When augmenting the data or creating the additional data, the system intelligently transforms or augments the data. Specifically, the system makes sure that the augmented data are transformed in a manner that ensures that the deep-learning model will perform as designed. For example, if the system needs to augment text data and the semantics of the text data is important to the operation of the deep-learning model, the system will ensure that a semantic similarity with respect to the original testing dataset is maintained. Thus, determining how the data should be transformed or augmented may also be based upon the purpose or task of the deep-learning model.
Once the additional data are created, the additional data are incorporated into the training dataset. In the case that additional data were created for each aspect, all of the additional data will be collated and incorporated into the training dataset. In the case that additional data were created for all of the aspects at once, the additional data will be incorporated into the training dataset. Additional data may also be created as a combination of individual aspects and combined aspects. For example, the system may combine a few aspects together and create a single additional dataset for those aspects and may also create additional datasets for other individual aspects. Incorporation into the training dataset may include replacing either a subset or all of the training dataset with the additional data, or may include adding the additional data into the training dataset. Incorporation may also include a combination thereof where some of the additional data replace portions of the training dataset and some of the additional data are added to the training dataset.
The modified training dataset (i.e., the training dataset with the additional data) can also be used to test or evaluate the deep-learning model. Since the modified training dataset includes data that is diverse, particularly with respect to identified aspects, the diverse data can be used to test and evaluate a deep-learning model instead of or before using the training dataset to train the model. By using the dataset having aspects that are known to be diverse, the deep-learning model can be tested for robustness. In other words, the modified training dataset can be used to identify if the deep-learning model can accurately classify or analyze the modified training dataset and, specifically, identify if the deep-learning model can accurately classify or analyze diverse data. After the modified training dataset is presented to the deep-learning model for testing the model, the results can be evaluated to determine whether the model failed or what aspects the model failed with respect to. Thus, this testing tests the robustness of the model which indicates how likely the model is to fail when presented with different data.

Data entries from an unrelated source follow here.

(** Claim C8.  The links visited for a keyword are the first 20 of the
    first-seen subsequence of the links of the anchors whose [href]
    matches [/recipes/\d+]: at most 20, without repetition, a prefix of
    that subsequence (all of it when fewer than 20), which itself holds
    each matching link once. *)
Theorem links_first_seen_capped (anchors : list (option pystr)) :
  discover_links anchors = firstn 20 (first_seen (flat_map anchor_link anchors))
  /\ length (discover_links anchors) <= 20
  /\ NoDup (discover_links anchors)
  /\ (exists rest,
        first_seen (flat_map anchor_link anchors) = discover_links anchors ++ rest
        /\ (length (discover_links anchors) < 20 -> rest = []))
  /\ (forall u, In u (first_seen (flat_map anchor_link anchors)) <->
                In u (flat_map anchor_link anchors))
  /\ NoDup (first_seen (flat_map anchor_link anchors))
  /\ (forall u, In u (flat_map anchor_link anchors) <->
        exists ds, In (Some (lit "/recipes/" ++ ds)) anchors
                   /\ nonempty ds = true /\ forallb is_digit ds = true
                   /\ u = lit "https://icook.tw/recipes/" ++ ds).
Proof.
  assert (E : discover_links anchors
              = firstn 20 (first_seen (flat_map anchor_link anchors))).
  { unfold discover_links. now rewrite fromkeys_first_seen, matching_links_flat. }
  rewrite E. split; [reflexivity|].
  split; [apply firstn_le_length|].
  split.
  { set (l := first_seen _). pose proof (first_seen_NoDup (flat_map anchor_link anchors)) as Hn.
    fold l in Hn. rewrite <- (firstn_skipn 20 l) in Hn. now apply NoDup_app_remove_r in Hn. }
  split.
  { exists (skipn 20 (first_seen (flat_map anchor_link anchors))). split.
    - symmetry. apply firstn_skipn.
    - intros Hlt. apply skipn_all2.
      rewrite length_firstn in Hlt. lia. }
  split; [intros u; apply first_seen_In|].
  split; [apply first_seen_NoDup|].
  intros u. rewrite in_flat_map. split.
  - intros ([h|] & Hin & Hu); cbn [anchor_link] in Hu; [|destruct Hu].
    destruct (nonempty h && fullmatch_recipe h) eqn:Em; [|destruct Hu].
    apply andb_true_iff in Em as [_ Hm].
    destruct (fullmatch_recipe_inv h Hm) as (ds & -> & Hne & Hd).
    destruct Hu as [<-|[]]. exists ds. repeat split; auto.
  - intros (ds & Hin & Hne & Hd & ->). exists (Some (lit "/recipes/" ++ ds)).
    split; [exact Hin|]. cbn [anchor_link].
    assert (Hm : fullmatch_recipe (lit "/recipes/" ++ ds) = true).
    { unfold fullmatch_recipe. rewrite startswith_app.
      change (skipn 9 (lit "/recipes/" ++ ds)) with ds. now rewrite Hne, Hd. }
    rewrite Hm. now left.
Qed.
(** An in-place update of [this.roomsDict[roomId].messages[messageId]]. *)
Definition withMessage (roomId messageId : number)
    (f : MessageModel → Outcome MessageModel) : Store unit :=
  withRoom roomId (λ r,
    match messages r !! messageId with
    | None => Throw TypeError
    | Some m =>
        match f m with
        | Ret m' => Ret (set_messages (<[messageId := m']> (messages r)) r)
        | Throw e => Throw e
        end
    end).

Definition setMessageProgress (roomId messageId uploaded : number) : Store unit :=
  withMessage roomId messageId (λ m,
    match transfer m with
    | Some t =>
        match upload t with
        | Some u =>
            Ret (set_transfer
                   (Some {| upload := Some {| total := total u; uploaded := uploaded |};
                            error := error t |}) m)
        | None => Throw (Error "Transfer upload doesn't exist")
        end
    | None => Throw (Error "Transfer upload doesn't exist")
    end).

Definition setStorage : Store unit := modify (set_storage true).

Definition setUploadProgress (roomId messageId : number)
    (upload : UploadProgressModel) : Store unit :=
  withMessage roomId messageId (λ m,
    match transfer m with
    | Some t => Ret (set_transfer (Some {| Model.upload := Some upload; error := error t |}) m)
    | None => Throw (Error "Transfer upload doesn't exist")
    end).

Definition setIncomingCall (payload : option IncomingCallModel) : Store unit :=
  modify (set_incomingCall payload).

Definition setCallOpponent (roomId : number) (opponentWsId : string)
    (callInfoModel : option CallInfoModel) : Store unit :=
  Validate "setCallOpponent"
    (withCallInfo roomId (λ ci,
       match callInfoModel with
       | Some c => set_calls (<[opponentWsId := c]> (calls ci)) ci
       | None => set_calls (delete opponentWsId (calls ci)) ci
       end)).

(** An in-place update of [this.roomsDict[roomId].callInfo.calls[opponentWsId]]. *)
Definition withCall (roomId : number) (opponentWsId : string)
    (f : CallInfoModel → CallInfoModel) : Store unit :=
  withRoom roomId (λ r,
    match calls (callInfo r) !! opponentWsId with
    | None => Throw TypeError
    | Some c =>
        Ret (set_callInfo
               (set_calls (<[opponentWsId := f c]> (calls (callInfo r))) (callInfo r)) r)
    end).

Definition setOpponentVoice (roomId : number) (opponentWsId : string)
    (voice : number) : Store unit :=
  Validate "setOpponentVoice"
    (withCall roomId opponentWsId (λ c,
       {| call_mediaStreamLink := call_mediaStreamLink c; connected := connected c;
          call_userId := call_userId c; opponentCurrentVoice := voice |})).

Definition setOpponentAnchor (roomId : number) (opponentWsId : string)
    (anchor : MediaStreamRef) : Store unit :=
  key ← mediaLinkIdGetter;
  withCall roomId opponentWsId (λ c,
    {| call_mediaStreamLink := Some key; connected := connected c;
       call_userId := call_userId c;
       opponentCurrentVoice := opponentCurrentVoice c |});;
  modify (λ s, set_mediaObjects (<[key := Some anchor]> (mediaObjects s)) s).

Definition setDim (payload : bool) : Store unit := modify (set_dim payload).

Definition addSendingFile (payload : SendingFile) : Store unit :=
  withRoom (sf_roomId payload) (λ r,
    Ret (set_sendingFiles (<[sf_connId payload := payload]> (sendingFiles r)) r)).

Definition toggleContainer (roomId : number) : Store unit :=
  withCallInfo roomId (λ ci, set_callContainer (negb (callContainer ci)) ci).

Definition setContainerToState (id : number) (state : bool) : Store unit :=
  withCallInfo id (set_callContainer state).

Definition setCurrentMicLevel (id : number) (state : number) : Store unit :=
  withCallInfo id (set_currentMicLevel state).

Definition setCurrentMic (id : number) (state : string) : Store unit :=
  withCallInfo id (set_currentMic (Some state)).

Definition setCurrentSpeaker (id : number) (state : string) : Store unit :=
  withCallInfo id (set_currentSpeaker (Some state)).

Definition setCurrentWebcam (id : number) (state : string) : Store unit :=
  withCallInfo id (set_currentWebcam (Some state)).

Definition setMicToState (id : number) (state : bool) : Store unit :=
  withCallInfo id (set_showMic state).

Definition setVideoToState (id : number) (state : bool) : Store unit :=
  withCallInfo id (λ ci, set_shareScreen false (set_showVideo state ci)).

Definition setDevices (microphones webcams speakers : gmap string string) : Store unit :=
  modify (set_microphones microphones);;
  modify (set_webcams webcams);;
  modify (set_speakers speakers).

Definition setShareScreenToState (id : number) (state : bool) : Store unit :=
  withCallInfo id (λ ci, set_showVideo false (set_shareScreen state ci)).

Definition setCallActiveToState (id : number) (state : bool) : Store unit :=
  withCallInfo id (set_callActive state).

Definition setLocalStreamSrc (id : number) (media : option MediaStreamRef) : Store unit :=
  Validate "setLocalStreamSrc"
    (key ← mediaLinkIdGetter;
     modify (λ s, set_mediaObjects (<[key := media]> (mediaObjects s)) s);;
     withCallInfo id (set_mediaStreamLink (Some key))).

Definition addReceivingFile (payload : ReceivingFile) : Store unit :=
  withRoom (rf_roomId payload) (λ r,
    Ret (set_receivingFiles (<[rf_connId payload := payload]> (receivingFiles r)) r)).

(** An in-place update of [this.roomsDict[roomId].sendingFiles[connId]]. *)
Definition withSendingFile (roomId : number) (connId : string)
    (f : SendingFile → Outcome SendingFile) : Store unit :=
  withRoom roomId (λ r,
    match sendingFiles r !! connId with
    | None => Throw TypeError
    | Some sf =>
        match f sf with
        | Ret sf' => Ret (set_sendingFiles (<[connId := sf']> (sendingFiles r)) r)
        | Throw e => Throw e
        end
    end).

Definition set_transfers (v : gmap string SendingFileTransfer) (f : SendingFile) : SendingFile :=
  {| sf_time := sf_time f; sf_fileName := sf_fileName f; sf_roomId := sf_roomId f;
     sf_connId := sf_connId f; fileSize := fileSize f; transfers := v |}.

(** An in-place update of
    [this.roomsDict[roomId].sendingFiles[connId].transfers[transfer]]. *)
Definition withSendingTransfer (roomId : number) (connId transferId : string)
    (f : SendingFileTransfer → SendingFileTransfer) : Store unit :=
  withSendingFile roomId connId (λ sf,
    match transfers sf !! transferId with
    | None => Throw TypeError
    | Some t => Ret (set_transfers (<[transferId := f t]> (transfers sf)) sf)
    end).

To evaluate the model, the system may define multiple objectives to generate the test cases. These objectives may identify or indicate how the model should perform when presented with diverse data. For example, some objectives may include an average error rate for labels, a classification error rate for particular aspects, a tolerance level of misclassifications, a similarity measure, and the like. The results from the model can then be evaluated against each of the multiple objectives. If the modified training dataset is to be used to test the model, the system may weight different aspects or data transformations in order to generate the test cases. The system may then use an algorithm based upon the weighted transformations to generate the test cases. For example, the system may use a multi-genetic algorithm based algorithm for generating the test cases. This type of algorithm, and other known algorithms, formulate perturb subroutines to generate new samples from the training dataset. The training dataset is then modified utilizing the subroutine until convergence. This modified training dataset can then be used to test and evaluate the model against the defined objectives.
Additionally, since the described system allows for testing and evaluation of the model, the system also introduces explainability into the system. Explainability is the concept of being able to explain why the model behaved in a particular manner, why the model failed with respect to a particular aspect, whether the model is functioning as expected when presented with a diverse dataset, and the like. Since the system has an understanding of the dataset and the diversity of different aspects of the dataset, the system is able to identify the cause of a result of the model. Since the system can identify the cause of a result, the system can also provide an explanation describing factors of the model that resulted in the returned evaluation, for example, the determined robustness, the failure with respect to a particular aspect, or the like.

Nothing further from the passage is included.